16th Conference on Climate Variability and Change


The Pacific ENSO Applications Center (PEAC): The First Decade

Eileen L. Shea, East-West Center, Honolulu, HI; and N. Colasacco

The concept of a Pacific ENSO Applications Center (PEAC) emerged from a 1992 Workshop organized jointly by the University of Hawaii and NOAA’s Office of Global Programs. That initial Workshop provided an opportunity for representatives of the climate research community to meet with individuals representing potential forecast user communities in the American Flag and U.S. affiliated Pacific Islands . Sectors represented at this meeting included disaster management, water and power utilities and fisheries among others. The 1992 Workshop confirmed the potential usefulness of ENSO forecasts in these sectors and Workshop participants specifically set a long-term goal to Establish a Pacific ENSO Applications Center to provide:

· Routine production and delivery of tailored forecasts; · An institutional focus for translation, interpretation, communication, education and outreach; and · Enhanced partnership among the scientific community, government agencies and local decision makers.

With funding from NOAA’s Office of Global Programs, the PEAC pilot project began in 1994 as a partnership of the University of Hawaii, the University of Guam, NOAA (NWS and OGP) and the Pacific Basin Development Council (the Governors of the four American Flag Pacific Islands). Initially, PEAC focused on: improving historical datasets with an initial emphasis on rainfall; expanding access to and interpreting ENSO forecast products being developed by NWS, the IRI and other forecasting and research institutions in the region; expanding public awareness and understanding of the ENSO cycle and the potential societal benefits of forecast applications; and identifying specific applications opportunities. Initial steps toward the transition of PEAC from research to operations began in 2000 with discussions in the Pacific Region, at NCEP/CPC and OGP.

The 1997-1998 event provided an opportunity for the PEAC team to undertake efforts aimed at assessing the consequences of ENSO for the jurisdictions it serves. PEAC scientists and residents of the Pacific Island jurisdictions served by PEAC believe that advance warning through forecasts coupled with PEAC’s focused program of education and outreach helped mitigate the negative impacts of the 1997-1998 El Niño. While acknowledging the anecdotal (“indirect”) nature of such knowledge, the National Research Council’s report entitled “Making Climate Forecasts Matter” points to the usefulness of information on the responses of weather-sensitive sectors and actors to past climate forecasts as a guide to the future use of climate forecasts (National Research Council, 1999).

Coinciding with the tenth anniversary of the initiation of PEAC as a research pilot project (in 1994), the author has undertaken a thorough review of PEAC operations that will help move beyond anecdotal evidence toward structured analysis of the role that climate forecasts played in mitigating the effects of recent ENSO events in the Pacific Islands. The PEAC review is enabling scientists, decision-makers and funding agencies to develop a sense of how well this program is currently addressing some of the general design principles highlighted in the NRC report including issues related to:

· Successfully matching climate information messages with the needs of specific target groups; · Consideration of a comprehensive information delivery system; · Using participatory approaches to enhance information delivery (and application); and · Combining climate information with a variety of intervention approaches (NRC, 1999).
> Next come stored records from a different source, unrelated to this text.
(** A floating block whose three list pointers are set. *)
Lemma wp_connection_free_floating c cc al pl bl (Q : Z -> world -> Prop) :
  conn_wf w fl ls -> floating c fl ls -> conn_list w !! c = Some cc ->
  c_magic cc = CONN_MAGIC -> nextconn cc = None -> prevconn cc = None ->
  c_activelist cc = Some al -> c_pendlist cc = Some pl -> c_abortlist cc = Some bl ->
  (forall w', conn_wf w' (c :: fl) ls -> conn_frame c w w' ->
     dat_is w' c (cc <| c_state := CONN_FREE |>) -> Q 0 w') ->
  wp (connection_free (Some c)) Q w.
Proof.
  intros Hw Hc Hcc Hm Hn Hp Ha Hpl Hb HQ. pose proof Hw as (h & f & hd & E & Eh & Hl)%conn_wf_open.
  rewrite <- Eh in *. unfold connection_free. rewrite E. apply wp_bind. eapply wp_cget; [done|].
  rewrite Hm. cbn [negb Z.eqb Pos.eqb]. apply wp_bind. eapply wp_cupd; [done|].
  set (u := fun x : mudm_connection => x <| c_state := CONN_FREE |>).
  apply wp_bind, wp_clock, (wp_unlink_next _ _ _ _ (u cc) (fun _ => _ ;;; _));
    [by rewrite lookup_alter_eq, Hcc|by cbn; rewrite Hn|].
  change (nextconn (u cc)) with (nextconn cc). change (prevconn (u cc)) with (prevconn cc).
  change (c_activelist (u cc)) with (c_activelist cc). change (c_pendlist (u cc)) with (c_pendlist cc).
  change (c_abortlist (u cc)) with (c_abortlist cc). rewrite Hn, Hp, Ha, Hpl, Hb. cbn [oalter].
  assert (Hd : forall t, hd t <> Some c).
  { intros t Et. destruct Hc as [_ Hc]. by apply (Hc t), (lw_head_in _ _ _ _ _ Hl). }
  apply wp_bind, wp_bind, wp_ret, wp_bind, wp_get_act. rewrite decide_False by (apply (Hd (LAct al))).
  apply wp_bind, wp_ret, wp_bind, wp_get_pend. rewrite decide_False by (apply (Hd (LPend pl))).
  apply wp_bind, wp_ret, wp_bind, wp_gets.
  change (conn_abortlist (cput _ _ _ hd _) bl) with (hd (LAbort bl)).
  rewrite decide_False by done. apply wp_ret.
  apply (wp_free_tail _ _ _ ls c (u cc)); [by apply lw_upd_floating|done|by rewrite lookup_alter_eq, Hcc| |].
  - intros k Hk. by rewrite lookup_alter_ne.
  - intros w' H1 H2 H3. apply HQ; [done..|]. rewrite H3. f_equal. unfold u.
    destruct cc; cbn in Hm |- *. by subst.
Qed.
End op_specs.

(** ** Properties *)

(** The abstract lists: the free list and the list of each kind. *)
Definition alists : Type := list nat * (clist -> list nat).

Inductive conn_op := OGetFree | OPend (c l : nat) | OActivate (c : nat) | OFree (c : nat).

Definition run_op (op : conn_op) : MW unit :=
  match op with
  | OGetFree => r <- conn_list_getfree ;; ret tt
  | OPend c l => put_on_pending_list c l
  | OActivate c => connection_activate c
  | OFree c => r <- connection_free (Some c) ;; ret tt
  end.

(** What each operation does to the lists. *)
Inductive abs_step : conn_op -> alists -> alists -> Prop :=
| abs_get_none ls : abs_step OGetFree ([], ls) ([], ls)
| abs_get c fl ls : abs_step OGetFree (c :: fl, ls) (fl, ls)
| abs_pend c l fl ls : floating c fl ls ->
    abs_step (OPend c l) (fl, ls) (fl, <[LPend l := c :: ls (LPend l)]> ls)
| abs_activate c l a fl ls : c ∈ ls (LPend l) ->
    abs_step (OActivate c) (fl, ls)
      (fl, <[LAct a := c :: ls (LAct a)]> (<[LPend l := without c (ls (LPend l))]> ls))
| abs_free c t fl ls : c ∈ ls t ->
    abs_step (OFree c) (fl, ls) (c :: fl, <[t := without c (ls t)]> ls).

(** When the code may call them. *)
Definition op_ok (op : conn_op) (w : world) (fl : list nat) (ls : clist -> list nat) : Prop :=
  match op with
  | OGetFree => True
  | OPend c l => floating c fl ls /\ exists cc, conn_list w !! c = Some cc /\
      c_magic cc = CONN_MAGIC /\ c_activelist cc <> None
  | OActivate c => exists l, c ∈ ls (LPend l)
  | OFree c => exists t, c ∈ ls t /\ forall l, t <> LAbort l
  end.

Definition block_is (w : world) (c : nat) (p : mudm_connection -> Prop) : Prop :=
  exists cc, conn_list w !! c = Some cc /\ p cc.
Lemma dat_block_is w c x (p : mudm_connection -> Prop) :
  conn_dat <$> conn_list w !! c = Some (conn_dat x) -> (forall y, p (conn_dat y) <-> p y) -> p x ->
  block_is w c p.
Proof.
  destruct (conn_list w !! c) as [y|] eqn:Ey; [|done]. intros E Hp Hx. exists y. split; [done|].
  apply (base.inj Some) in E. apply Hp. rewrite E. by apply Hp.
Qed.

(** C24: the connection lists refine their abstract counterpart.  Taking a
    free block, putting a block on a pending list, activating a pending
    connection and freeing a pending or active one each return, keep the
    lists doubly linked, disjoint and consistent with the state of the
    blocks on them, have the effect of the abstract operation, and touch
    nothing but the lists and the block operated on, which ends in the
    state and on the list its own pointers name. *)
Theorem conn_lists_refine op w fl ls :
  conn_wf w fl ls -> op_ok op w fl ls ->
  wp (run_op op) (fun _ w' => exists fl' ls' c,
    abs_step op (fl, ls) (fl', ls') /\ conn_wf w' fl' ls' /\ conn_frame c w w' /\
    match op with
    | OGetFree => fl = [] \/ head fl = Some c
    | OPend c' l => c = c' /\ block_is w' c (fun cc => c_state cc = CONN_PENDING /\ c_pendlist cc = Some l)
    | OActivate c' => c = c' /\ block_is w' c (fun cc => c_state cc = CONN_ACTIVE /\
                        exists a, c_activelist cc = Some a /\ head (ls' (LAct a)) = Some c)
    | OFree c' => c = c' /\ block_is w' c (fun cc => c_state cc = CONN_FREE)
    end) w.
Proof.
  intros Hw Hop. destruct op as [|c l|c|c]; cbn [run_op op_ok] in *.
  - apply wp_bind. apply (wp_conn_list_getfree w fl ls); [done| |].
    + intros ->. apply wp_ret. exists [], ls, 0%nat. split_and!; [constructor|done| |by left].
      split; [|done]. destruct Hw as [Hh _]. eexists _, _, _. rewrite <- Hh. symmetry. apply cput_id.
    + intros c fl' w' cc cc' -> Hw' _ Hf _ _ _. apply wp_ret. exists fl', ls, c.
      split_and!; [constructor|done|done|by right].
  - destruct Hop as (Hc & cc & Hcc & Hm & Ha).
    apply (wp_put_on_pending_list w fl ls c l cc); [done..|]. intros w' Hw' Hf Hd.
    eexists fl, _, c. split_and!; [by constructor|done..|by eapply dat_block_is].
  - destruct Hop as (l & Hc). pose proof Hw as [_ Hl].
    destruct (lw_is_Some _ _ _ _ _ Hl _ _ Hc) as [cc Hcc].
    destruct (lw_on _ _ _ _ _ Hl _ _ _ Hc Hcc) as (_ & _ & Ha & _).
    destruct (c_activelist cc) as [a|] eqn:Ea; [|done].
    apply (wp_connection_activate w fl ls c l a cc); [done..|]. intros w' Hw' Hf Hd.
    eexists fl, _, c. split_and!; [by constructor|done..|eapply dat_block_is; [done..|]].
    split; [done|]. exists a. by rewrite fn_lookup_insert.
  - destruct Hop as (t & Hc & Ht). pose proof Hw as [_ Hl].
    destruct (lw_is_Some _ _ _ _ _ Hl _ _ Hc) as [cc Hcc]. apply wp_bind.
    apply (wp_connection_free w fl ls t c cc); [done..|]. intros w' Hw' Hf Hd. apply wp_ret.
    eexists _, _, c. split_and!; [by constructor|done..|by eapply dat_block_is].
Qed.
The PEAC review was designed to address the following objectives:

· Assessment of the effectiveness of PEAC’s approach to establishing and sustaining an interactive process of dialogue among scientists, forecasters and users; and

· Identification of critical information gaps and future research needs associated with improving the development and application of climate forecast products for Pacific Island jurisdictions.

Employing written surveys, interviews with users, small-group discussions and a regional user workshop, the PEAC review project is providing important information about the programmatic and institutional aspects of PEAC’s organization and operation as a partnership between NOAA (research and operations), universities and the intended users of PEAC products. In this context, the project is already contributing to the development of specific recommendations for future climate forecast products, education and outreach programs based on a client-based evaluation of the quality, usefulness and usability of past PEAC products and activities.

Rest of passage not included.